What is the Forex Overlapping Fibonacci Trade Strategy?
The Forex Overlapping Fibonacci Trade Strategy is a forex trading strategy which utilizes the confluence of Fibonacci levels with other Fibonacci levels, support levels, resistance levels, pivot points or levels or any other supporting conditions to spot market entry points.
Compared to other Forex strategies, it is simple and easy to read.
Trading Ranging Markets with Forex Overlapping Fibonacci Trade Strategy.
Ranging Markets are cases where the price of an asset tends to make the same highs and lows repeatedly forming an upper resistance zone and a lower support zone.
Ranging markets are the opposite of trending markets where the price clearly moves upwards as an uptrend or downwards as a downtrend.
In a nutshell, ranging markets form a sideways trend which is neither upward nor downward.
Now, it is these ranging markets that are characterized by support and resistance zones which we will use to trade the Overlapping Fibonacci strategy.
Note: – it is not only support and resistance levels which are found in ranging markets; there are candlestick patterns too. Fibonacci levels, and even pivot points.
So in as much as support and resistance levels form the primary signal generator, we will also be looking out for these other supporting conditions: –
Trade Ranging markets using the Forex Overlapping Fibonacci Trade Strategy in the following simple steps:-
- Apply Fibonacci Retracements on your Chart.
- Identify a Ranging Market.
- Identify Fibonacci Levels Close to or at Support or Resistance Levels.
- Wait for the Price to Reach Support or Resistance Level.
- Wait for Reversal Confirmation.
- Enter Buy or Sell Position.
- Adjust your Stop Loss.
- Adjust your Take Profit.
1. Fibonacci Retracements.
The strategy is based on Fibonacci levels overlapping with either other Fibonacci levels or other confirmatory conditions. You, therefore, need to apply the Fibonacci Retracements tool on your chart before anything else.
2. Ranging Market.
You are seeking to trade a ranging market so identify one.
It is quite simple to do so – you will be looking out for support and a resistance zone which seems to be respected by the price at least thrice.
What I mean is a zone where the price has seemed not to break upwards at least for three attempts for resistance and a zone where the price has failed to break downwards after at least three attempts for support.
If you successfully manage to identify such zones, then you have a ranging market and are ready to trade it using this forex trading strategy.
3. Fibonacci Levels Close to Support and Resistance Zones.
In anticipation of trading opportunities, you can begin spotting the Fibonacci levels or extensions which lie in line with or very close to the Support and Resistance levels of the ranging market.
That way, when the price reaches the Support or Resistance levels, you will know that this is the most likely fruitful overlap between that Fibonacci level and the price at that support or resistance level.

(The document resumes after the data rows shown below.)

Lemma insert_if_any_durable tn cols n data c :
  durable (insert_if_any tn cols n data c).1 = durable c.
Proof. destruct data; [done|]. apply executemany_insert_durable. Qed.

(** Three statements and the commit that follows them: either all four
    ran and what they wrote is durable, or one of the three raised and
    nothing was committed. *)
Lemma statements_then_commit (m1 m2 m3 : db_op unit) c :
  (∀ c, durable (m1 c).1 = durable c) →
  (∀ c, durable (m2 c).1 = durable c) →
  (∀ c, durable (m3 c).1 = durable c) →
  let r := (m1 ;;; m2 ;;; m3 ;;; do_commit) c in
  (r.2 = Ok tt ∧ durable r.1 = live r.1)
  ∨ (∃ e, r.2 = Raise e ∧ durable r.1 = durable c).
Proof.
  intros H1 H2 H3. cbn zeta. unfold bind, do_commit.
  specialize (H1 c). destruct (m1 c) as [c1 [[]|e1]]; [|right; by exists e1].
  specialize (H2 c1). destruct (m2 c1) as [c2 [[]|e2]];
    [|right; exists e2; simpl in *; split; [done|congruence]].
  specialize (H3 c2). destruct (m3 c2) as [c3 [[]|e3]];
    [|right; exists e3; simpl in *; split; [done|congruence]].
  by left.
Qed.

(** C8, amended.  The batch upsert of the show pass and that of the music
    pass end with their own commit: either the call returns and what it
    wrote is durable, before any reconciliation has run, or it raises and
    none of it is committed.  A call of [mark_unavailable] commits its own
    UPDATE: either it returns, its change is durable and no row of the
    table is left available with a key outside the seen keys, or it raises
    and the connection is as it was. *)
Theorem reconciliation_commits_on_its_own :
  (∀ b c,
     let r := upsert_tvshows b c in
     (r.2 = Ok tt ∧ durable r.1 = live r.1)
     ∨ (∃ e, r.2 = Raise e ∧ durable r.1 = durable c))
  ∧ (∀ b c,
       let r := upsert_music b c in
       (r.2 = Ok tt ∧ durable r.1 = live r.1)
       ∨ (∃ e, r.2 = Raise e ∧ durable r.1 = durable c))
  ∧ (∀ table_name seen_keys library_type key_column c,
       let r := mark_unavailable table_name seen_keys library_type key_column c in
       (r.2 = Ok tt ∧ durable r.1 = live r.1
        ∧ reconciled key_column seen_keys (live r.1) table_name)
       ∨ (∃ e, r.2 = Raise e ∧ r.1 = c)).
Proof.
  split; [|split].
  - intros b c. apply statements_then_commit; intros c0; apply insert_if_any_durable.
  - intros b c. apply statements_then_commit; intros c0; apply insert_if_any_durable.
  - intros tn seen lt kc c.
    destruct (mark_unavailable_cases tn seen lt kc c)
      as [(e & _ & ->)|(d1 & E1 & ->)]; cbn zeta; simpl.
    + right. by exists e.
    + left. split; [done|]. split; [done|]. by eapply update_unavailable_reconciled.
Qed.

(** Both outcomes occur: the music batch of three artists is committed
    by its upsert, the show batch of one show is not, its INSERT into
    [tv_shows] raising before the commit. *)
Example upserts_commit_or_raise :
  let m := @collect_music sample_externals parallel "now" ∅ artists_234 in
  let t := @collect_tvshows sample_externals parallel "now" ∅ [show_30_45_60] in
  (upsert_music m stored_artists_123).2 = Ok tt
  ∧ stored_keys (durable (upsert_music m stored_artists_123).1) "artists" = [1; 2; 3; 4]
  ∧ upsert_tvshows t stored_connection
    = (stored_connection, Raise (OperationalError "22 values for 23 columns")).
Proof. cbv zeta. repeat apply conj; vm_compute; reflexivity. Qed.

(** The reconciliation of the artists on a store with a search index: the
    row of artist 1 is flipped in [artists] and committed; the UPDATE of
    [search_fts] raises and is swallowed, the index is as it was. *)
Example reconciliation_of_indexed_artists :
  let r := mark_unavailable "artists" [2; 3; 4] "artist" "ratingKey"
             stored_artists_indexed in
  r.2 = Ok tt
  ∧ available_keys (durable r.1) "artists" = [2; 3]
  ∧ search_fts (live r.1) = search_fts (live stored_artists_indexed)
  ∧ update_fts_unavailable "artist" [2; 3; 4] (live r.1)
    = Raise (OperationalError "no such column: T.ratingKey").
Proof. cbv zeta. repeat apply conj; vm_compute; reflexivity. Qed.

(** * Further properties of the code *)

(** ** More on durations *)

Lemma round_div_60_bounds s :
  let m := round_div s 60 in 60 * m - 30 ≤ s ≤ 60 * m + 30.
Proof.
  unfold round_div. cbn zeta.
  pose proof (Z.div_mod s 60 ltac:(lia)) as Hdm.
  pose proof (Z.mod_pos_bound s 60 ltac:(lia)) as Hb.
  repeat case_match;
    repeat match goal with
           | H : (_ <? _) = true |- _ => apply Z.ltb_lt in H
           | H : (_ <? _) = false |- _ => apply Z.ltb_ge in H
           end; lia.
Qed.

(** The minute count as a function of the whole seconds [s]. *)
Lemma minutes_of_seconds s :
  0 ≤ s →
  let m := if (round_div s 60 =? 0) && (0 <? s) then 1 else round_div s 60 in
  (s = 0 → m = 0)
  ∧ (0 < s ≤ 30 → m = 1)
  ∧ (30 ≤ s → 60 * m - 30 ≤ s ≤ 60 * m + 30).
Proof.
  intros Hs. cbn zeta.
  pose proof (round_div_60_bounds s) as Hr. cbn zeta in Hr.
  destruct (round_div s 60 =? 0) eqn:E0;
    [apply Z.eqb_eq in E0|apply Z.eqb_neq in E0];
    destruct (0 <? s) eqn:Ep;
    [apply Z.ltb_lt in Ep|apply Z.ltb_ge in Ep|apply Z.ltb_lt in Ep|apply Z.ltb_ge in Ep];
    simpl; repeat split; intros; lia.
Qed.

(** X1. The minute count of a duration of [d] ms below 2^53, where the
    float quotient of the source rounds as the integers do, is the nearest
    whole minute of its whole seconds: 0 below one second, 1 from one
    second up to half a minute, and from half a minute on within 30
    seconds of the seconds. *)
Theorem duration_minutes_nearest d :
  0 ≤ d < 2 ^ 53 →
  let s := d / 1000 in
  let m := duration_minutes d in
  (s = 0 → m = 0)
  ∧ (0 < s ≤ 30 → m = 1)
  ∧ (30 ≤ s → 60 * m - 30 ≤ s ≤ 60 * m + 30).
Proof.
  intros Hd. unfold duration_minutes. apply minutes_of_seconds.
  apply Z.div_pos; lia.
Qed.

Lemma duration_minutes_nearest_witness :
  let s := 150999 / 1000 in
  let m := duration_minutes 150999 in
  (s = 0 → m = 0)
  ∧ (0 < s ≤ 30 → m = 1)
  ∧ (30 ≤ s → 60 * m - 30 ≤ s ≤ 60 * m + 30).
Proof. apply (duration_minutes_nearest 150999). split; [lia|reflexivity]. Defined.

(** X2. A longer duration never renders fewer minutes. *)
Theorem duration_minutes_monotone d1 d2 :
  0 ≤ d1 → d1 ≤ d2 → duration_minutes d1 ≤ duration_minutes d2.
Proof.
  intros H1 H12. unfold duration_minutes.
  assert (Hs : d1 / 1000 ≤ d2 / 1000) by (apply Z.div_le_mono; lia).
  assert (H0 : 0 ≤ d1 / 1000) by (apply Z.div_pos; lia).
  generalize dependent (d1 / 1000). generalize dependent (d2 / 1000).
  clear. intros s2 s1 Hs H0.
  destruct (Z.eq_dec s1 s2) as [->|Hne]; [lia|].
  destruct (minutes_of_seconds s1 H0) as (A0 & A1 & A2).
  destruct (minutes_of_seconds s2 ltac:(lia)) as (B0 & B1 & B2).
  cbn zeta in *.
  generalize dependent (if (round_div s1 60 =? 0) && (0 <? s1) then 1 else round_div s1 60).
  generalize dependent (if (round_div s2 60 =? 0) && (0 <? s2) then 1 else round_div s2 60).
  intros m2 B0 B1 B2 m1 A0 A1 A2.
  destruct (Z.eq_dec s1 0); [lia|].
  destruct (Z_lt_le_dec s1 30); destruct (Z_lt_le_dec s2 30); lia.
Qed.

Lemma duration_minutes_monotone_witness :
  duration_minutes 29000 ≤ duration_minutes 150000.
Proof. apply duration_minutes_monotone; lia. Defined.

(** ** Normalised resolutions *)

Lemma ascii_lower_idem c : ascii_lower (ascii_lower c) = ascii_lower c.
Proof. destruct c as [[] [] [] [] [] [] [] []]; reflexivity. Qed.

Lemma ascii_lower_digit c : ascii_in 48 57 c = true → ascii_lower c = c.
Proof. destruct c as [[] [] [] [] [] [] [] []]; (reflexivity || discriminate). Qed.

Lemma string_map_lower_idem s :
  string_map ascii_lower (string_map ascii_lower s) = string_map ascii_lower s.
Proof. induction s as [|c s IH]; simpl; [done|]. by rewrite ascii_lower_idem, IH. Qed.

Lemma string_app_cons c (a b : string) : String c a +:+ b = String c (a +:+ b).
Proof. reflexivity. Qed.

Lemma string_app_nil (b : string) : "" +:+ b = b.
Proof. reflexivity. Qed.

4. Price Reaching Support or Resistance Level.
Wait for the price to move freely within the identified range to reach either your identified Support or Resistance Levels.
Once it reaches any of the two levels, then you are doing just fine, but are not yet ready to enter the market. Something more is remaining – next.
5. Reversal Confirmation.
One thing which is sure is the fact that the price at a support or resistance level has overlapped a Fibonacci level gives so much likelihood of price reversal.
But one thing which is also worth noting is that it may not be so always, which gives us reason enough to have that trading signal confirmed.
How then do you confirm that truly, a reversal is just about to happen? A number of things ranging from technical indicators, pivot points, and candlestick patterns among others have a way of signaling a trend reversal.
In a case where the price at a resistance level just coincided with a Fibonacci level, technical indicators show overbought conditions, bearish pivot points and bearish candlestick patterns like bearish engulfing will confirm a downward reversal.
In a case where the price at a support level overlaps a Fibonacci level, technical indicators showing oversold conditions, bullish pivot points, and bullish candlesticks like the hammer will confirm an upward reversal.
6. Buy or Sell Position.
A successful upward reversal confirmation after the price at a support level overlaps a Fibonacci level calls for a Buy position.
Inversely, a successful downward confirmation after the price at a resistance level overlaps a Fibonacci Level calls for a Sell position.
7. Stop Loss.
You Stop Loss would rather be close to your entry for exit in case of a fake-out.
2-5 Pips below the signal candlestick for your Buy position and 2-5 Pips above the signal candlestick for your Sell position.
8. Take Profit.
Depending on how high your market range is, you can take profit at the resistance level of the market for your Buy and at the support level of the market for your Sell.
Proper Risk to Reward ratio is always advisable.